Ask lots and lots of questions!
Chances are, you didn’t research anything about preemies. Preemie babies are often a surprise announcement. There’s no shame in not knowing what in the world is going on. Nurses and doctors are required by law to explain procedures and answer ALL your questions unless the situation is an emergency. It’s called Informed Consent. While it’s important to do your own research on procedures as well, your nurses and doctors are there to explain everything to you. When making decisions about your baby’s care, a great acronym to remember is B.R.A.I.N.:
- B: Benefits. What are the benefits of the procedure and why does my baby need it?
- R: Risk. Tell me all the risks of the procedure and the likelihood of them occurring.
- A: Alternatives. Are there any alternatives to this procedure? What are they?
- I: Intuition. What is my intuition telling me about this procedure?
- N: Nothing. What will happen if we do nothing?
All the doctors and nurses are there for you, not the other way around. Ask until you are comfortable with your decision.

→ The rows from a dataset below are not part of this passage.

Lemma tcp_affected rc service routes r :
  rc_ListTCPRoutes rc = Ok routes →
  r ∈ tcp_getRoutesAffectedByService rc service ↔
  r ∈ routes ∧ existsb (references_service (om_Namespace (ktr_Meta r)) service)
                 (route_backends (RouteTCP r)) = true.
Proof.
  intros Hl. unfold tcp_getRoutesAffectedByService, GetTCPRoutes. rewrite Hl. simpl.
  by rewrite elem_of_filter_bool, <-existsb_concat.
Qed.

Lemma references_service_true namespace service ref :
  references_service namespace service ref = true ↔
  om_key (svc_Meta service)
    = mkNamespacedName (default namespace (bor_Namespace (br_Ref ref))) (bor_Name (br_Ref ref)).
Proof.
  unfold references_service. rewrite andb_true_iff, !bool_decide_eq_true. unfold om_key.
  split; [by intros [-> ->]|by intros [= -> ->]].
Qed.

(** A listed route with a backend that names the service is enqueued. *)
Lemma service_enqueues rc route service ref :
  listed rc route → ref ∈ route_backends route →
  references_service (route_Namespace route) service ref = true →
  route_NamespacedName route ∈ requests_for_service rc route service.
Proof.
  intros Hl Href Hs.
  assert (existsb (references_service (route_Namespace route) service) (route_backends route) = true)
    as He by (apply existsb_elem; eauto).
  destruct route as [r|r]; destruct Hl as (routes & Hl & Hr); simpl; apply list_elem_of_fmap;
    exists r; (split; [done|]).
  - by apply (http_affected _ _ _ _ Hl).
  - by apply (tcp_affected _ _ _ _ Hl).
Qed.

Lemma affected_by_grant_elem {R} (list_in : string → result (list R)) from matches r :
  (∀ n, ∃ items, list_in n = Ok items) →
  r ∈ affected_by_grant list_in from matches ↔
  r ∈ matches ∨ ∃ f items, f ∈ from ∧ list_in (rgf_Namespace f) = Ok items ∧ r ∈ items.
Proof.
  intros Hok. revert matches. induction from as [|f from IH]; intros matches; simpl.
  { split; [by left|]. intros [?|(f & ? & []%not_elem_of_nil & _)]. done. }
  destruct (Hok (rgf_Namespace f)) as [items Hi]. rewrite Hi, IH, elem_of_app. split.
  - intros [[?|?]|(f' & is' & ? & ? & ?)]; [by left| |].
    + right. exists f, items. split_and!; [by left|done|done].
    + right. exists f', is'. split_and!; [by right|done|done].
  - intros [?|(f' & is' & [->|?]%elem_of_cons & Hf' & ?)]; [by left; left| |].
    + left. right. rewrite Hi in Hf'. by injection Hf' as ->.
    + right. by exists f', is'.
Qed.

Lemma listed_in_lister {R} (list_in : string → result (list R)) ns r :
  listed_in list_in ns r → listed_in (λ n, lister (list_in n)) ns r.
Proof.
  intros [Hok (items & Hi & Hr)]. split; [|exists items; by rewrite Hi].
  intros n. destruct (Hok n) as [is' Hn]. exists is'. by rewrite Hn.
Qed.

(** A grant from the namespace of a route enqueues the route. *)
Lemma grant_enqueues rc route g f :
  listed_in_namespace rc route → f ∈ rg_From g → rgf_Namespace f = route_Namespace route →
  route_NamespacedName route ∈ requests_for_grant rc route g.
Proof.
  intros Hl Hf Hn.
  destruct route as [r|r]; apply listed_in_lister in Hl as [Hok (items & Hi & Hr)]; simpl;
    apply list_elem_of_fmap; exists r; (split; [done|]);
    apply affected_by_grant_elem; try done; right; exists f, items; by rewrite Hn.
Qed.

(** ** What the validation of a route depends on *)

Lemma foldR_ext {A} (f g : A → RouteState → result RouteState) xs st :
  (∀ x st, x ∈ xs → f x st = g x st) → foldR f xs st = foldR g xs st.
Proof.
  revert st. induction xs as [|x xs IH]; intros st Hfg; [done|]. simpl. rewrite Hfg by by left.
  destruct (g x st) as [st'|]; [|done]. simpl. apply IH. intros y st1 Hy. apply Hfg. by right.
Qed.

(** Two validators that permit and resolve the backends of the route alike. *)
Definition agree_on (route : Route) (br br' : BackendResolver) (c c' : Client) : Prop :=
  ∀ ref, ref ∈ route_backends route →
    routeAllowedForBackendRef c' route ref = routeAllowedForBackendRef c route ref ∧
    @br_Resolve br' (route_Namespace route) (br_Ref ref) = @br_Resolve br (route_Namespace route) (br_Ref ref).

Lemma validate_backend_ext route br br' c c' ptr rule ref sref st :
  agree_on route br br' c c' → ref ∈ route_backends route →
  @validate_backend br' c' route ptr rule ref sref st = @validate_backend br c route ptr rule ref sref st.
Proof. intros Hag Href. unfold validate_backend. by destruct (Hag ref Href) as [-> ->]. Qed.

Lemma Validate_ext route br br' c c' :
  agree_on route br br' c c' →
  @RouteValidator_Validate br' c' route = @RouteValidator_Validate br c route.
Proof.
  intros Hag. destruct route as [r|r]; simpl.
  - apply foldR_ext. intros [i rule] st Hi. apply foldR_ext. intros ref st' Href.
    apply validate_backend_ext; [done|]. apply elem_of_lookup_imap in Hi as (j & x & [= -> ->] & Hx).
    simpl. apply list_elem_of_bind. exists x. split; [|by eapply list_elem_of_lookup_2].
    apply list_elem_of_fmap. eauto.
  - unfold validateTCPRoute. destruct (ktr_Rules r) as [|rule [|]] eqn:Hr; [done| |done].
    destruct (tr_BackendRefs rule) as [|ref [|]] eqn:Hb; [done| |done].
    apply validate_backend_ext; [done|]. simpl. rewrite Hr. simpl. rewrite Hb. by left.
Qed.

(** ** Events and what they change *)

(** An event of a watched object: a service was created, changed or deleted,
    or reference grants or policies were (the versions before and after). *)
Inductive event : Type :=
  | ServiceEvent (service : Service)
  | GrantEvent (grants : list ReferenceGrant).

(** The requests the event enqueues for the controller of the route. *)
Definition event_requests (rc : RuntimeClient) (route : Route) (ev : event) : list NamespacedName :=
  match ev with
  | ServiceEvent service => requests_for_service rc route service
  | GrantEvent grants => grants ≫= requests_for_grant rc route
  end.

(** The cluster before and after the event differ only in its objects. *)
Definition event_changes (rc rc' : RuntimeClient) (ev : event) : Prop :=
  (∀ n, rc_MeshService rc' n = rc_MeshService rc n) ∧
  match ev with
  | ServiceEvent service =>
      (∀ n, n ≠ om_key (svc_Meta service) → rc_Service rc' n = rc_Service rc n) ∧
      (∀ ns, GetReferenceGrantsInNamespace rc' ns = GetReferenceGrantsInNamespace rc ns)
  | GrantEvent grants =>
      (∀ n, rc_Service rc' n = rc_Service rc n) ∧
      (∀ ns, ∃ gs gs', GetReferenceGrantsInNamespace rc ns = Ok gs ∧
         GetReferenceGrantsInNamespace rc' ns = Ok gs' ∧
         ∀ g, g ∉ grants → g ∈ gs' ↔ g ∈ gs)
  end.

Lemma existsb_same_grants (f : ReferenceGrant → bool) gs gs' :
  (∀ g, f g = true → g ∈ gs' ↔ g ∈ gs) → existsb f gs' = existsb f gs.
Proof. intros Hsame. apply eq_iff_eq_true. rewrite !existsb_elem. naive_solver. Qed.

(** A grant none of whose sources is the namespace of the route permits none
    of its references. *)
Lemma irrelevant_grant fromGK ns g :
  ¬ Exists (λ f, rgf_Namespace f = ns) (rg_From g) →
  existsb (grant_from_applies fromGK ns) (rg_From g) = false.
Proof.
  intros Hno. apply not_true_iff_false. rewrite existsb_elem. intros (f & Hf & Happ).
  apply grant_from_applies_true in Happ as (_ & _ & Hns). apply Hno, Exists_exists. eauto.
Qed.

Section complete.
Context {MF : MultierrorFormat} {MR : MapRange} {BO : Backoff}.
Context (controllerName : string) (mapper : string → string) (consul : nat → ConsulView).

(** The validation of a route against a cluster. *)
Definition validate_in (rc : RuntimeClient) (route : Route) : result RouteState :=
  let client := New rc controllerName in
  @RouteValidator_Validate (backendResolver client mapper consul) client route.

(** A backend resolves to the same when the object it names is the same. *)
Lemma Resolve_ext (rc rc' : RuntimeClient) namespace ref :
  let n := mkNamespacedName (default namespace (bor_Namespace ref)) (bor_Name ref) in
  rc_MeshService rc' n = rc_MeshService rc n → rc_Service rc' n = rc_Service rc n →
  Resolve (New rc' controllerName) mapper consul namespace ref
    = Resolve (New rc controllerName) mapper consul namespace ref.
Proof.
  intros n Hm Hs. unfold Resolve, consulServiceForK8SService, consulServiceForMeshService. simpl.
  unfold GetService, GetMeshService. fold n. by rewrite Hm, Hs.
Qed.

(** C24: watched events miss no route.  When a service, a reference grant or a
    reference policy is created, changed or deleted, and that changes what the
    validation of an HTTP or TCP route yields (its resolved backends or its
    resolution errors), the event enqueues a reconciliation of that route. *)
Theorem events_miss_no_route (rc rc' : RuntimeClient) (ev : event) (route : Route) :
  event_changes rc rc' ev → listed rc' route → listed_in_namespace rc' route →
  validate_in rc' route ≠ validate_in rc route →
  route_NamespacedName route ∈ event_requests rc' route ev.
Proof.
  intros [Hm Hev] Hl Hln Hdiff. destruct ev as [service|grants]; destruct Hev as [Hs Hg].
  - destruct (existsb (references_service (route_Namespace route) service) (route_backends route)) eqn:He.
    { apply existsb_elem in He as (ref & Href & Hr). by eapply service_enqueues. }
    destruct Hdiff. apply Validate_ext. intros ref Href. split.
    + unfold routeAllowedForBackendRef, referenceAllowed. case_bool_decide; [done|]. simpl. by rewrite Hg.
    + apply Resolve_ext; [done|]. apply Hs. intros Hkey. apply not_true_iff_false in He. apply He.
      apply existsb_elem. exists ref. split; [done|]. by apply references_service_true.
  - simpl. destruct (decide (Exists (λ g, Exists (λ f, rgf_Namespace f = route_Namespace route) (rg_From g)) grants))
      as [(g & Hgin & (f & Hf & Hns)%Exists_exists)%Exists_exists|Hno].
    { apply list_elem_of_bind. exists g. split; [by eapply grant_enqueues|done]. }
    destruct Hdiff. apply Validate_ext. intros ref Href. split; [|by apply Resolve_ext].
    unfold routeAllowedForBackendRef, referenceAllowed. case_bool_decide; [done|]. simpl.
    destruct (Hg (default "" (bor_Namespace (br_Ref ref)))) as (gs & gs' & -> & -> & Hsame). simpl.
    f_equal. apply existsb_same_grants. intros g [Hfrom _]%andb_true_iff. apply Hsame. intros Hin.
    rewrite irrelevant_grant in Hfrom; [done|]. intros Hex. apply Hno, Exists_exists. eauto.
Qed.

End complete.

(** ** Examples *)

Module EventExamples.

Having a preemie is such a difficult experience for families big and small. Please remember that this season will pass. Remain hopeful, for as long as there is hope, there’s a chance. Love yourselves, care for yourselves, and allow the outcomes of your experiences to bring you closer together. You are stronger than you thought, more capable than you feel, and more knowledgeable than you know. You’re going to be ok.